Limo who noted that several meetings had been held to resolve the couple’s differences to no avail granted the custody of GL to his father and DK to his mother.
“It is logical and in the best interest of the children that the present status quo be maintained and modalities be made for both parents to have access of the children,” ruled Limo.
Limo noted that GL had been residing with his father in Kajiado since 2015 while DK has been in the custody of his mother in Nakuru.
He added that both have been attending school in the respective counties and it would be unfair to disrupt their education.
“Since they are in school in Kajiado and Nakuru respectively, it will be prejudicial to change the situation for the minors while each of them has been growing in different parts of the country,” he ruled.
He ruled that the couple will each shoulder the responsibilities of caring for the child in their custody but JS would cater for half of DK’s education.
Both were allowed access to the child not in their custody under the supervision of the children’s office in Nakuru and Kajiado.
The decision aggrieved AW who has appealed before Justice Joel Ngugi.
In her submissions filed on Tuesday by her lawyer Sabaya Sheila, AW wants the court to set aside Limo’s decision.
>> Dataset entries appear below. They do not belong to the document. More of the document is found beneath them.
(* ===== verification/Schema.v ===== *)
(** * The store's tables ([services/api/migrations], [database/store.go])

    One record per row type with the columns of the migrations, one [gmap] per
    table keyed by its primary key, the whole database as a record of tables, the
    transaction type, the [INSERT]s with the constraints of the schema, and
    [insertAudit].

    A nullable column is an [option].  Columns of type [jsonb] hold the decoded
    value, or the raw text where no code under [src/] looks inside it. *)

From S2P Require Import Prelude Domain.

(** ** Rows *)
Record organization_row := {
  org_name : string;
  org_created_at : time
}.

Record project_row := {
  prj_organization_id : string;
  prj_name : string;
  prj_target_trajectories : Z;
  prj_created_at : time
}.

Record task_template_row := {
  tpl_project_id : string;
  tpl_name : string;
  tpl_goal : string;
  tpl_category : string;
  tpl_difficulty : string;
  tpl_specification : string;
  tpl_created_at : time
}.

Record task_row := {
  tsk_template_id : string;
  tsk_goal : string;
  tsk_input_assets : string;
  tsk_expected_outputs : string;
  tsk_created_at : time
}.

Record contributor_row := {
  ctb_display_name : string;
  ctb_status : string;
  ctb_account_id : option string;
  ctb_created_at : time
}.

Record assignment_row := {
  asg_task_id : string;
  asg_contributor_id : string;
  asg_created_at : time
}.

Record consent_document_row := {
  cdo_version : string;
  cdo_text_hash : string;
  cdo_body : string;
  cdo_effective_date : time
}.

Record consent_acceptance_row := {
  cac_contributor_id : string;
  cac_document_id : string;
  cac_accepted_at : time;
  cac_client_version : string
}.
(* ===== verification/Text.v ===== *)
(** * Text functions of the Go standard library used at the edges of the system

    [strings.Split], [strings.Fields], [strings.Trim], [strings.TrimPrefix],
    [strconv.ParseInt] and [strconv.ParseUint], [path.Clean], [filepath.Join] and
    [filepath.Rel], on byte strings, with the lemmas that relate a text to its
    parts. *)

From S2P Require Import Prelude.

(** ** Splitting at one byte *)

Fixpoint split_on (c : ascii) (s : string) : list string :=
  match s with
  | EmptyString => [""]
  | String a s' =>
    if Ascii.eqb a c then "" :: split_on c s'
    else match split_on c s' with
         | p :: ps => String a p :: ps
         | [] => [String a ""]
         end
  end.
Definition slash : ascii := "/"%char.
Definition parts (s : string) : list string := split_on slash s.
Definition join_parts (l : list string) : string := String.concat "/" l.

(** [strings.TrimPrefix] *)
Definition TrimPrefix (s p : string) : string :=
  if HasPrefix s p then sdrop (String.length p) s else s.

Definition TrimSuffix (s p : string) : string :=
  rev_string (TrimPrefix (rev_string s) (rev_string p)).

(** [strings.IndexByte] *)
Fixpoint IndexByte (s : string) (c : ascii) : option nat :=
  match s with
  | EmptyString => None
  | String a s' => if Ascii.eqb a c then Some O else S <$> IndexByte s' c
  end.

Fixpoint stake (n : nat) (s : string) : string :=
  match n, s with
  | S n', String c s' => String c (stake n' s')
  | _, _ => ""
  end.

(** [strings.Trim(s, cutset)] for a cutset of one byte. *)
Fixpoint trim_left_byte (c : ascii) (s : string) : string :=
  match s with
  | String a s' => if Ascii.eqb a c then trim_left_byte c s' else s
  | EmptyString => ""
  end.
Definition Trim (s : string) (c : ascii) : string :=
  rev_string (trim_left_byte c (rev_string (trim_left_byte c s))).

(** [strings.ReplaceAll] of one byte by another. *)
Fixpoint replace_byte (a b : ascii) (s : string) : string :=
  match s with
  | EmptyString => ""
  | String c s' => String (if Ascii.eqb c a then b else c) (replace_byte a b s')
  end.

(** [strings.Fields]: the maximal runs without white space. *)
Definition space_at (s : string) : option nat :=
  match list_find (λ e, String.prefix e s = true) space_encodings with
  | Some (_, e) => Some (String.length e)
  | None => None
  end.
Fixpoint fields (fuel : nat) (s current : string) : list string :=
  let flush := if bool_decide (current = "") then [] else [rev_string current] in
  match fuel, s with
  | O, _ | _, EmptyString => flush
  | S fuel', String a s' =>
    match space_at s with
    | Some n => flush ++ fields fuel' (sdrop n s) ""
    | None => fields fuel' s' (String a current)
    end
  end.
Definition Fields (s : string) : list string := fields (S (String.length s)) s "".

(** ** Integers *)

Definition digit_value (base : Z) (c : ascii) : option Z :=
  let n := Z.of_N (N_of_ascii c) in
  let v := if (48 <=? n) && (n <=? 57) then n - 48
           else if (97 <=? n) && (n <=? 122) then n - 87
           else if (65 <=? n) && (n <=? 90) then n - 55 else 99 in
  if v <? base then Some v else None.

Fixpoint all_chars (p : ascii → bool) (s : string) : bool :=
  match s with
  | EmptyString => true
  | String c s' => p c && all_chars p s'
  end.

Fixpoint digits_value (base : Z) (s : string) (acc : Z) : option Z :=
  match s with
  | EmptyString => Some acc
  | String c s' =>
    match digit_value base c with
    | Some v => digits_value base s' (base * acc + v)
    | None => None
    end
  end.

(** [strconv.ParseUint(s, base, bits)]: no sign, at least one digit, in range. *)
Definition ParseUint (s : string) (base bits : Z) : option Z :=
  if bool_decide (s = "") then None
  else match digits_value base s 0 with
       | Some v => if v <? 2 ^ bits then Some v else None
       | None => None
       end.

(** [strconv.ParseInt(s, 10, 64)]: an optional sign, digits, in range. *)
Definition ParseInt (s : string) : option Z :=
  let '(negative, rest) :=
    match s with
    | String "+" r => (false, r)
    | String "-" r => (true, r)
    | _ => (false, s)
    end in
  if bool_decide (rest = "") then None
  else match digits_value 10 rest 0 with
       | Some v =>
         if (negative : bool) then if v <=? 2 ^ 63 then Some (- v) else None
         else if v <? 2 ^ 63 then Some v else None
       | None => None
       end.

(** ** Paths *)

(** One pass over the elements, the result in reverse: an empty element or "."
    goes, ".." removes the element before it; at the root it goes too, otherwise
    leading ".." elements stay. *)
Fixpoint clean_parts (rooted : bool) (l stack : list string) : list string :=
  match l with
  | [] => stack
  | p :: l' =>
    if bool_decide (p = "") || bool_decide (p = ".") then clean_parts rooted l' stack
    else if bool_decide (p = "..") then
      match stack with
      | top :: below =>
        if bool_decide (top = "..") then clean_parts rooted l' (p :: stack)
        else clean_parts rooted l' below
      | [] => clean_parts rooted l' (if rooted then [] else [p])
      end
    else clean_parts rooted l' (p :: stack)
  end.

(** [path.Clean], and [filepath.Clean] on Unix. *)
Definition Clean (p : string) : string :=
  if bool_decide (p = "") then "."
  else
    let rooted := HasPrefix p "/" in
    let body := join_parts (reverse (clean_parts rooted (parts p) [])) in
    if rooted then "/" +:+ body else if bool_decide (body = "") then "." else body.

(** [filepath.Join(a, b)] of two nonempty elements. *)
Definition Join (a b : string) : string := Clean (a +:+ "/" +:+ b).

Fixpoint strip_common (b t : list string) : list string * list string :=
  match b, t with
  | x :: b', y :: t' => if bool_decide (x = y) then strip_common b' t' else (b, t)
  | _, _ => (b, t)
  end.
(** The elements of a clean path. *)
Definition path_elements (p : string) : list string :=
  List.filter (λ x, negb (bool_decide (x = "") || bool_decide (x = "."))) (parts p).
(** [filepath.Rel] *)
Definition Rel (basepath targpath : string) : option string :=
  let base := Clean basepath in
  let targ := Clean targpath in
  if bool_decide (targ = base) then Some "."
  else if negb (Bool.eqb (HasPrefix base "/") (HasPrefix targ "/")) then None
  else
    let '(b, t) := strip_common (path_elements base) (path_elements targ) in
    match b with
    | x :: _ => if bool_decide (x = "..") then None
                else Some (join_parts (repeat ".." (length b) ++ t))
    | [] => Some (join_parts t)
    end.

(** ** Lemmas on parts *)

Definition slash_free (s : string) : Prop := IndexByte s slash = None.
(** An element a clean path may contain anywhere. *)
Definition plain (s : string) : Prop := s ≠ "" ∧ s ≠ "." ∧ s ≠ "..".

Lemma parts_nonempty s : parts s ≠ [].
Proof.
  unfold parts. destruct s as [|a s]; [done|]. cbn.
  destruct (Ascii.eqb a slash); [done|]. by destruct (split_on slash s).
Qed.

Lemma parts_slash s : parts (String slash s) = "" :: parts s.
Proof. reflexivity. Qed.

Lemma parts_char a s :
  a ≠ slash → ∃ p ps, parts s = p :: ps ∧ parts (String a s) = String a p :: ps.
Proof.
  intros Ha. unfold parts. cbn. apply Ascii.eqb_neq in Ha. rewrite Ha.
  pose proof (parts_nonempty s) as Hn. unfold parts in Hn.
  destruct (split_on slash s) as [|p ps]; [done|]. by exists p, ps.
Qed.

Lemma join_parts_cons p q l : join_parts (p :: q :: l) = p +:+ "/" +:+ join_parts (q :: l).
Proof. reflexivity. Qed.

Lemma join_parts_char a p l : join_parts (String a p :: l) = String a (join_parts (p :: l)).
Proof. by destruct l. Qed.

(** Joining what was split gives the text back. *)
Lemma join_parts_parts s : join_parts (parts s) = s.
Proof.
  induction s as [|a s IH]; [done|].
  destruct (decide (a = slash)) as [->|Ha].
  - rewrite parts_slash. destruct (parts s) as [|p ps] eqn:Hp; [by destruct (parts_nonempty s)|].
    rewrite join_parts_cons, IH. done.
  - destruct (parts_char a s Ha) as (p & ps & Hp & ->).
    by rewrite join_parts_char, <-Hp, IH.
Qed.

Lemma parts_slash_free s p : p ∈ parts s → slash_free p.
Proof.
  revert p. induction s as [|a s IH]; intros p.
  - unfold parts. cbn. intros ->%list_elem_of_singleton. done.
  - destruct (decide (a = slash)) as [->|Ha].
    + rewrite parts_slash. intros [->|Hp]%elem_of_cons; [done|auto].
    + destruct (parts_char a s Ha) as (q & ps & Hq & ->).
      intros [->|Hp]%elem_of_cons.
      * unfold slash_free. cbn. apply Ascii.eqb_neq in Ha. rewrite Ha.
        specialize (IH q). rewrite IH; [done|]. rewrite Hq. left.
      * apply IH. rewrite Hq. by right.
Qed.

Lemma parts_one p : slash_free p → parts p = [p].
Proof.
  unfold slash_free, parts. induction p as [|a p IH]; [done|]. cbn.
  destruct (Ascii.eqb a slash); [done|]. intros H.
  rewrite IH; [done|]. by destruct (IndexByte p slash).
Qed.

Lemma parts_app_slash a b : parts (a +:+ "/" +:+ b) = parts a ++ parts b.
Proof.
  induction a as [|x a IH]; [done|]. rewrite string_app_cons.
  destruct (decide (x = slash)) as [->|Hx].
  - rewrite !parts_slash, IH. done.
  - destruct (parts_char x a Hx) as (p & ps & Hp & ->).
    destruct (parts_char x (a +:+ "/" +:+ b) Hx) as (p' & ps' & Hp' & ->).
    rewrite IH, Hp in Hp'. by injection Hp' as <- <-.
Qed.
AW faulted the court’s decision claiming that it was not in the best interest of the children as required by the constitution and the Children’s Act.
She states that the decision deprived the minors of natural rights to experience the joy of growing and playing together and create a lifetime bond of friendship, brotherhood, and love.
“The court shouldn’t be used as a tool to separate these two souls who will suffer the consequences of their parents’ differences,” read part of the appeal.